Assignment |
Every line below that contains "list" is to be copied.

:::

(** [sub in s] *)
Fixpoint contains (sub s : string) : bool :=
  starts_with sub s
  || match s with
     | EmptyString => false
     | String _ r => contains sub r
     end.

Fixpoint drop (n : nat) (s : string) : string :=
  match n, s with
  | O, _ => s
  | S n', String _ r => drop n' r
  | S _, EmptyString => EmptyString
  end.

(** [s.split(sep)[0]]: the text before the first [sep], or all of [s]. *)
Fixpoint before_first (sep s : string) : string :=
  if starts_with sep s then EmptyString
  else match s with
       | EmptyString => EmptyString
       | String c r => String c (before_first sep r)
       end.

Fixpoint lstrip (s : string) : string :=
  match s with
  | String c r => if is_space c then lstrip r else s
  | EmptyString => EmptyString
  end.

Fixpoint rstrip (s : string) : string :=
  match s with
  | EmptyString => EmptyString
  | String c r =>
      let r' := rstrip r in
      if is_space c && is_empty r' then EmptyString else String c r'
  end.

(** [s.strip()] *)
Definition strip (s : string) : string := rstrip (lstrip s).

Definition snoc (s : string) (c : ascii) : string := s +:+ String c EmptyString.

Fixpoint split_ws_from (s cur : string) : list string :=
  match s with
  | EmptyString => if is_empty cur then [] else [cur]
  | String c r =>
      if is_space c
      then if is_empty cur then split_ws_from r EmptyString
           else cur :: split_ws_from r EmptyString
      else split_ws_from r (snoc cur c)
  end.

(** [s.split()] *)
Definition split_ws (s : string) : list string := split_ws_from s EmptyString.

Fixpoint split_char_from (sep : ascii) (s cur : string) : list string :=
  match s with
  | EmptyString => [cur]
  | String c r =>
      if Ascii.eqb c sep then cur :: split_char_from sep r EmptyString
      else split_char_from sep r (snoc cur c)
  end.

(** [s.split(sep)] for a one-character [sep] *)
Definition split_char (sep : ascii) (s : string) : list string :=
  split_char_from sep s EmptyString.

Definition lower_char (c : ascii) : ascii :=
  if ((65 <=? code c) && (code c <=? 90))%nat then ascii_of_nat (code c + 32) else c.

(** [s.lower()] *)
Fixpoint lower (s : string) : string :=
  match s with
  | EmptyString => EmptyString
  | String c r => String (lower_char c) (lower r)
  end.

(** Decimal digits with single underscores between digits, as [int]
    accepts them; [after_digit] tells whether the last character read was
    a digit. *)
Fixpoint digits_value (s : string) (acc : Z) (after_digit : bool) : option Z :=
  match s with
  | EmptyString => if after_digit then Some acc else None
  | String c r =>
      if is_digit c then digits_value r (10 * acc + digit_val c) true
      else if Ascii.eqb c "_" && after_digit then digits_value r acc false
      else None
  end.

(** The blanks that [int] skips around an ASCII numeral: tab to carriage
    return and the space.  The four separators that [str.strip] removes
    are not among them. *)
Definition is_blank (c : ascii) : bool :=
  ((9 <=? code c) && (code c <=? 13) || (code c =? 32))%nat.

Fixpoint skip_blanks (s : string) : string :=
  match s with
  | String c r => if is_blank c then skip_blanks r else s
  | EmptyString => EmptyString
  end.

Fixpoint drop_trailing_blanks (s : string) : string :=
  match s with
  | EmptyString => EmptyString
  | String c r =>
      let r' := drop_trailing_blanks r in
      if is_blank c && is_empty r' then EmptyString else String c r'
  end.

Fixpoint count_digits (s : string) : nat :=
  match s with
  | EmptyString => 0
  | String c r => ((if is_digit c then 1 else 0) + count_digits r)%nat
  end.

(** [sys.get_int_max_str_digits()], at its default. *)
Definition int_max_str_digits : nat := 4300.

(** [int(s)]: [None] stands for [ValueError], which is raised for a text
    that is not a numeral and for a numeral of more digits than the
    interpreter's limit. *)
Definition py_int (s : string) : option Z :=
  let t := drop_trailing_blanks (skip_blanks s) in
  if (int_max_str_digits <? count_digits t)%nat then None
  else
    match t with
    | String "+" r => digits_value r 0 false
    | String "-" r => Z.opp <$> digits_value r 0 false
    | _ => digits_value t 0 false
    end.

(** Line boundaries of [str.splitlines] among ASCII characters, the
    carriage return apart. *)
Definition is_break (c : ascii) : bool :=
  ((code c =? 10) || (code c =? 11) || (code c =? 12)
   || (28 <=? code c) && (code c <=? 30))%nat.

Fixpoint splitlines_from (s cur : string) : list string :=
  match s with
  | EmptyString => if is_empty cur then [] else [cur]
  | String c r =>
      if (code c =? 13)%nat then
        match r with
        | String c' r' =>
            if (code c' =? 10)%nat then cur :: splitlines_from r' EmptyString
            else cur :: splitlines_from r EmptyString
        | EmptyString => cur :: splitlines_from r EmptyString
        end
      else if is_break c then cur :: splitlines_from r EmptyString
      else splitlines_from r (snoc cur c)
  end.

(** [s.splitlines()] *)
Definition splitlines (s : string) : list string := splitlines_from s EmptyString.

(** The longest run of digits at the head of [s], and the rest. *)
Fixpoint take_digits (s : string) : string * string :=
  match s with
  | String c r =>
      if is_digit c then let '(d, rest) := take_digits r in (String c d, rest)
      else (EmptyString, s)
  | EmptyString => (EmptyString, EmptyString)
  end.

(** Value of a string of decimal digits. *)
Fixpoint decimal (s : string) (acc : Z) : Z :=
  match s with
  | EmptyString => acc
  | String c r => decimal r (10 * acc + digit_val c)
  end.

End Str.

(** ** Bitrate detection from ffmpeg's debug output *)

Module Bitrate.

Inductive status : Type := OK | Timeout | Error.

(** How [subprocess.run] ended: with the captured standard error, by
    [TimeoutExpired], or by another exception. *)
Inductive run_result : Type :=
| Completed (stderr : string)
| TimedOut
| Failed.

(** What one method finds on one line. *)
Inductive found : Type :=
| Raised
| Nothing
| Value (kbps : Q).

(** [(total_bytes * 8) / 1000 / duration], taken when both are positive. *)
Definition rate_of (total_bytes duration : Z) : found :=
  if (0 <? total_bytes) && (0 <? duration)
  then Value (inject_Z (total_bytes * 8) / inject_Z 1000 / inject_Z duration)%Q
  else Nothing.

:::

Expected output |
Fixpoint split_ws_from (s cur : string) : list string :=
Definition split_ws (s : string) : list string := split_ws_from s EmptyString.
Fixpoint split_char_from (sep : ascii) (s cur : string) : list string :=
Definition split_char (sep : ascii) (s : string) : list string :=
Fixpoint splitlines_from (s cur : string) : list string :=
Definition splitlines (s : string) : list string := splitlines_from s EmptyString.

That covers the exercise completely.